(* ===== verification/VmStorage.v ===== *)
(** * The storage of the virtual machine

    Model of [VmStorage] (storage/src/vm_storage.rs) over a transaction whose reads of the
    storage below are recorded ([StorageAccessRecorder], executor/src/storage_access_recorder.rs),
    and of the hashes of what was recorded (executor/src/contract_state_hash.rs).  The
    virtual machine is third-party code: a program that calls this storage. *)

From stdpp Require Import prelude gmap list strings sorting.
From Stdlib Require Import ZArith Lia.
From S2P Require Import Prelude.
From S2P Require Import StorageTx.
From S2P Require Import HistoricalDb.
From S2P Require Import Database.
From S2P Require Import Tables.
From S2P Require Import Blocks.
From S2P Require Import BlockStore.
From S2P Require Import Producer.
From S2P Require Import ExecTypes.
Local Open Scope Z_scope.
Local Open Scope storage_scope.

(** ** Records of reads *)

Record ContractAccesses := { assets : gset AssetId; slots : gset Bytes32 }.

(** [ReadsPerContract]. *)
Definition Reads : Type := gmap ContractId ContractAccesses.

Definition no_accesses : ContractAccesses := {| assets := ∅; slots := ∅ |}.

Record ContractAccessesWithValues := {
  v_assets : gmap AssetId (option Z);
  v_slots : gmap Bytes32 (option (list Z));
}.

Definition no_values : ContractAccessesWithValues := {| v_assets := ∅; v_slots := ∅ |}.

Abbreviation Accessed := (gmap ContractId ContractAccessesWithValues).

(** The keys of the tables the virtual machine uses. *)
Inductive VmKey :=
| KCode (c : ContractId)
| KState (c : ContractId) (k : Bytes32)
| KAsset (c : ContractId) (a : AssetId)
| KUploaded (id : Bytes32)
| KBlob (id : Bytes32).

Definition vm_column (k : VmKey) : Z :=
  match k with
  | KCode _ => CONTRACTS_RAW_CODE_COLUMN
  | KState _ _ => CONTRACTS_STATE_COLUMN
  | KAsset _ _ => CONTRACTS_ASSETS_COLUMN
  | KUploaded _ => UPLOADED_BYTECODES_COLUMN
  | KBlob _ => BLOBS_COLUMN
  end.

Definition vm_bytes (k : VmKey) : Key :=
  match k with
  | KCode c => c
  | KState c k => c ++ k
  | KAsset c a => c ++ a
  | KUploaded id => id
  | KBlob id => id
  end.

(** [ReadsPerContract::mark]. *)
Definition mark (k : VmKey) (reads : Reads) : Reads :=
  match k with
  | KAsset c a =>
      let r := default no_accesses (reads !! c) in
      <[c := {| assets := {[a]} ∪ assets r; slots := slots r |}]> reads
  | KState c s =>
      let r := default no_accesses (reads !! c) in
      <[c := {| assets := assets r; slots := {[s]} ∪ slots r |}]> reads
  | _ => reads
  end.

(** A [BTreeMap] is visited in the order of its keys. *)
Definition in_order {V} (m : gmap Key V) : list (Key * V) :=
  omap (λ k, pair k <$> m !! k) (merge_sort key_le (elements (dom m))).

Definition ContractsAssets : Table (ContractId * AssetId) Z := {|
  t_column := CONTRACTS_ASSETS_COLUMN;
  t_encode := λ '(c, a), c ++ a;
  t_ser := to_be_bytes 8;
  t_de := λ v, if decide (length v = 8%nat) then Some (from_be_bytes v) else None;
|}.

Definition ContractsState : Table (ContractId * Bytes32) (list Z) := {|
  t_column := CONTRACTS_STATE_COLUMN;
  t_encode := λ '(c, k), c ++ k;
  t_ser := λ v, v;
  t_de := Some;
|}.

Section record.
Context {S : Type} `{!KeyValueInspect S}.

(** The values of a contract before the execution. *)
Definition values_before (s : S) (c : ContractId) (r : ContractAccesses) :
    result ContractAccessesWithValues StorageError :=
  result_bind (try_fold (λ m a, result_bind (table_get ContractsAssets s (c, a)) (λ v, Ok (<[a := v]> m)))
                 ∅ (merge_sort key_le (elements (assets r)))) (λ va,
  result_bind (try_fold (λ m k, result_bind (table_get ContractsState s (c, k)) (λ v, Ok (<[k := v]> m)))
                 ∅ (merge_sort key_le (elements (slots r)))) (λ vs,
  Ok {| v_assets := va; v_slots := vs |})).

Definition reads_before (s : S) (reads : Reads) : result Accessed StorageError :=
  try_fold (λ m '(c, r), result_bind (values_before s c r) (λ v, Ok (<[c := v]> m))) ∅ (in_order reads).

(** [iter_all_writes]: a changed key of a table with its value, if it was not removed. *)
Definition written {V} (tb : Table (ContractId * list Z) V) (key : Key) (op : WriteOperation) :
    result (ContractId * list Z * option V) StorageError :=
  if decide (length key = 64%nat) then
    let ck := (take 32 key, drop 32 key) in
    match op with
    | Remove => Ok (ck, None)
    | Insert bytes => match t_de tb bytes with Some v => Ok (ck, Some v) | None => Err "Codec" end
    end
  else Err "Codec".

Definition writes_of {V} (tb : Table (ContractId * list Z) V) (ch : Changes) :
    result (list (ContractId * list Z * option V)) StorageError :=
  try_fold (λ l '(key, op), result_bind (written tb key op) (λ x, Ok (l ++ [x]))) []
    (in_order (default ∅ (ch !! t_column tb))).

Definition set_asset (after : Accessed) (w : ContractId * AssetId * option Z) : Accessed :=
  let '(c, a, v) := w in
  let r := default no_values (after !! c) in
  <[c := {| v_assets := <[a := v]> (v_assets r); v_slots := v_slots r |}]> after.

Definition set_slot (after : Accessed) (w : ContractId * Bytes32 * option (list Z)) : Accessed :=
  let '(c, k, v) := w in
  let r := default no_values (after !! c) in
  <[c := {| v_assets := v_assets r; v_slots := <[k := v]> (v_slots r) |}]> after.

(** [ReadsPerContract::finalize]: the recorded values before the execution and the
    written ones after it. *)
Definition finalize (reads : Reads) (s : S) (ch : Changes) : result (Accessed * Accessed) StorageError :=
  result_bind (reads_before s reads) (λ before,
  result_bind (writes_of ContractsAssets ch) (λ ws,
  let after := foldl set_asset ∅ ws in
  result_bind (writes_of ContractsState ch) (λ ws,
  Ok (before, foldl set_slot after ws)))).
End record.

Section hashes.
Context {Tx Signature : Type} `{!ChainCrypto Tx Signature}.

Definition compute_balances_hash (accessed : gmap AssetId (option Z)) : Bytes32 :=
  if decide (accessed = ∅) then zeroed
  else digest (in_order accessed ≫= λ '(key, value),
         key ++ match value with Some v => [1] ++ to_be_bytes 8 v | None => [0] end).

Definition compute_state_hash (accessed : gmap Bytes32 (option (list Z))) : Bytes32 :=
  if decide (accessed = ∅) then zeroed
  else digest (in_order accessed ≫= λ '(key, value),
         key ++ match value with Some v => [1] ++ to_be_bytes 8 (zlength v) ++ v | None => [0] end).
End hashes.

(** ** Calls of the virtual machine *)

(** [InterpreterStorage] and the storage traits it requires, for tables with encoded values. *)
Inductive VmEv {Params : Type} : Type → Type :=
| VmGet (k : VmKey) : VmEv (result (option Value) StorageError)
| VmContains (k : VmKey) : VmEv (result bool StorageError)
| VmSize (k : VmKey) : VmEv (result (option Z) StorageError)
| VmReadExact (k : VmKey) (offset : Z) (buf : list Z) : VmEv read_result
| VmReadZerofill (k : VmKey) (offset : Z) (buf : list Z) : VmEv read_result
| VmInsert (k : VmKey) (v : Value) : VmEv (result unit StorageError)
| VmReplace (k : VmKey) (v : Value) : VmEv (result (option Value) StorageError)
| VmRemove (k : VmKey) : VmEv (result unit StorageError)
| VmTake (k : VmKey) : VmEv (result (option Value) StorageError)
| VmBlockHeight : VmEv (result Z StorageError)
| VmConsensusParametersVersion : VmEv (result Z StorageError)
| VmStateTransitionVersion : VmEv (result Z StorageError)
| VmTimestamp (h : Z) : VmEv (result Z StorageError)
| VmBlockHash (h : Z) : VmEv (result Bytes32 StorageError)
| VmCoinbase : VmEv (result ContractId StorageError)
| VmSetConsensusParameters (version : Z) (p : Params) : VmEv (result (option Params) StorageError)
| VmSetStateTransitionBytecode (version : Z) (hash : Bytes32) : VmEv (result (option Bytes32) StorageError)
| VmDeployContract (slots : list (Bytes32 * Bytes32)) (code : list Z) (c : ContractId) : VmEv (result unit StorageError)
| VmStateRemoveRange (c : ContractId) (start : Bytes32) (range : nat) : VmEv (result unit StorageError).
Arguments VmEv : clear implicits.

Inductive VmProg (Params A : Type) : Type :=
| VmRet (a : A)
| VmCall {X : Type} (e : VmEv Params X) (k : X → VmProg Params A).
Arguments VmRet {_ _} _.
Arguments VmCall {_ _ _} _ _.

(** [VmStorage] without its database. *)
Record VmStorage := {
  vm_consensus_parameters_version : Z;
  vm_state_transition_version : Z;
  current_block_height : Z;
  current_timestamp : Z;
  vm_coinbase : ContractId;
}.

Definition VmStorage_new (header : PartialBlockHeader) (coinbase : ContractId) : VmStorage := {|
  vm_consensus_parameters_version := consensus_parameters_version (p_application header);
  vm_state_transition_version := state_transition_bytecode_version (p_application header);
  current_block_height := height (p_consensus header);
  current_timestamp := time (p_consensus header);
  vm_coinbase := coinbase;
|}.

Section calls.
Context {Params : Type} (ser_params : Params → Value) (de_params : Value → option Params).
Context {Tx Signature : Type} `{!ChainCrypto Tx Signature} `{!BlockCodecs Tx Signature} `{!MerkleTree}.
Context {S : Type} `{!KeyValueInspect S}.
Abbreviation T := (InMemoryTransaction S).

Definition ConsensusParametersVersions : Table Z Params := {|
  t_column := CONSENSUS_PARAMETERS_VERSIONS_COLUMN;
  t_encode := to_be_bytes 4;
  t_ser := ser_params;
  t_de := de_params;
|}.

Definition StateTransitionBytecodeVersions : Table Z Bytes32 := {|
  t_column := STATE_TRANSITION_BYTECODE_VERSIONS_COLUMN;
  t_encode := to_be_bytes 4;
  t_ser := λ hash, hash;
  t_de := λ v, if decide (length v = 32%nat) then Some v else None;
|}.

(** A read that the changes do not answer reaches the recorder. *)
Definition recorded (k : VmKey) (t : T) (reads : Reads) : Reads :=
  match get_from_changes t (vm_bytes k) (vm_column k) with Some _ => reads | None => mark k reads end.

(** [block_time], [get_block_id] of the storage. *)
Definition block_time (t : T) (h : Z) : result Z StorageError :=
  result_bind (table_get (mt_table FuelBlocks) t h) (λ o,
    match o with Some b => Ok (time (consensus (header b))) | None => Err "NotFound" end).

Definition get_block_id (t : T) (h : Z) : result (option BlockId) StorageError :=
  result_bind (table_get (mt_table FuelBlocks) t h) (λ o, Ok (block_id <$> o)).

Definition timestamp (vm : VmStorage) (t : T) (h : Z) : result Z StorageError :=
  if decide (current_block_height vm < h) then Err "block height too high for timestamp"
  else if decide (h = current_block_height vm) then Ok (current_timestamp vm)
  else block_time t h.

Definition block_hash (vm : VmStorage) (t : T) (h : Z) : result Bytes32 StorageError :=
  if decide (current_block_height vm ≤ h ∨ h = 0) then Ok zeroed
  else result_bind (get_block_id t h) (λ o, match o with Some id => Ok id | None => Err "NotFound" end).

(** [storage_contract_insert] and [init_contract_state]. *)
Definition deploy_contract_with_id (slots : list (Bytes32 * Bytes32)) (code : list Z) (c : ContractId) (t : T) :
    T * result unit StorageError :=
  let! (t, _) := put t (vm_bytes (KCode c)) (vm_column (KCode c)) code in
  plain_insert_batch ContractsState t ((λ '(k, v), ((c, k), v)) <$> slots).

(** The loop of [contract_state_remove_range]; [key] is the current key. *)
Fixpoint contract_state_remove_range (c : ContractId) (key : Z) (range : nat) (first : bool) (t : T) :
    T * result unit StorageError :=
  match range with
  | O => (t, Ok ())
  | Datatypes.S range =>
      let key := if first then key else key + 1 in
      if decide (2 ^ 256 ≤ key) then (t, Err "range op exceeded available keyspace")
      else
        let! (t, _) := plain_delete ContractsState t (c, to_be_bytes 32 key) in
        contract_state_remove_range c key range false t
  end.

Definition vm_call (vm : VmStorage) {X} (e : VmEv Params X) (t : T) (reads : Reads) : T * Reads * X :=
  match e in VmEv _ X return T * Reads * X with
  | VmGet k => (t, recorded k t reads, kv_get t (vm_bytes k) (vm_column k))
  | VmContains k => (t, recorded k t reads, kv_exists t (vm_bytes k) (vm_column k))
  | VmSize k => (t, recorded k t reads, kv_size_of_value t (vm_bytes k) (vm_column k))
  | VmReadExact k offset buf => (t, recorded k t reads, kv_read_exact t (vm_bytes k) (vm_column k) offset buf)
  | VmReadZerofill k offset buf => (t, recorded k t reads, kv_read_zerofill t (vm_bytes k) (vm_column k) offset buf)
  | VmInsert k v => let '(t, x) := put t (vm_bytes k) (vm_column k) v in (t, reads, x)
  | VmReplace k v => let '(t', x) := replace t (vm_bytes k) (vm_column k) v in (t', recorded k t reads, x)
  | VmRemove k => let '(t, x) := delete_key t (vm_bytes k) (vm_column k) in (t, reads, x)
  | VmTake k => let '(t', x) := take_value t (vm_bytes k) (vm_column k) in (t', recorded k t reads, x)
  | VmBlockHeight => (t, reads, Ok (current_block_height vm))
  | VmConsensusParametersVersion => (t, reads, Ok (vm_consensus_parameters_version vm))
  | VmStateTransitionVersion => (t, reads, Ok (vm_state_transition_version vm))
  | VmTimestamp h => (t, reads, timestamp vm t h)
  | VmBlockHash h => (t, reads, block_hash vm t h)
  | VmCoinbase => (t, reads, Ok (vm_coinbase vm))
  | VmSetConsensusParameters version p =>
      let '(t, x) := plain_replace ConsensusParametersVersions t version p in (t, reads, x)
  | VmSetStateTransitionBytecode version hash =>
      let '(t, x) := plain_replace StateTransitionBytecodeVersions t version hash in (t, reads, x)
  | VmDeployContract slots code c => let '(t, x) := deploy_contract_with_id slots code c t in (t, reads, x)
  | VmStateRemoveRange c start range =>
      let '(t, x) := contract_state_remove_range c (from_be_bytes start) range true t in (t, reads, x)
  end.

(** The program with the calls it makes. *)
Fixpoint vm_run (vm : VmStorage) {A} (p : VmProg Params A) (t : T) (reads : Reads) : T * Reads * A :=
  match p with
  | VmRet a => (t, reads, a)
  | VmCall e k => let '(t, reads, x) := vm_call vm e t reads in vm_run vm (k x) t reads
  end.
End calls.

-------

Copy exactly the opening line of the material, the line bearing "From stdpp Require", and every line between them. Include nothing else.

Finished exercise
(* ===== verification/VmStorage.v ===== *)
(** * The storage of the virtual machine

    Model of [VmStorage] (storage/src/vm_storage.rs) over a transaction whose reads of the
    storage below are recorded ([StorageAccessRecorder], executor/src/storage_access_recorder.rs),
    and of the hashes of what was recorded (executor/src/contract_state_hash.rs).  The
    virtual machine is third-party code: a program that calls this storage. *)

From stdpp Require Import prelude gmap list strings sorting.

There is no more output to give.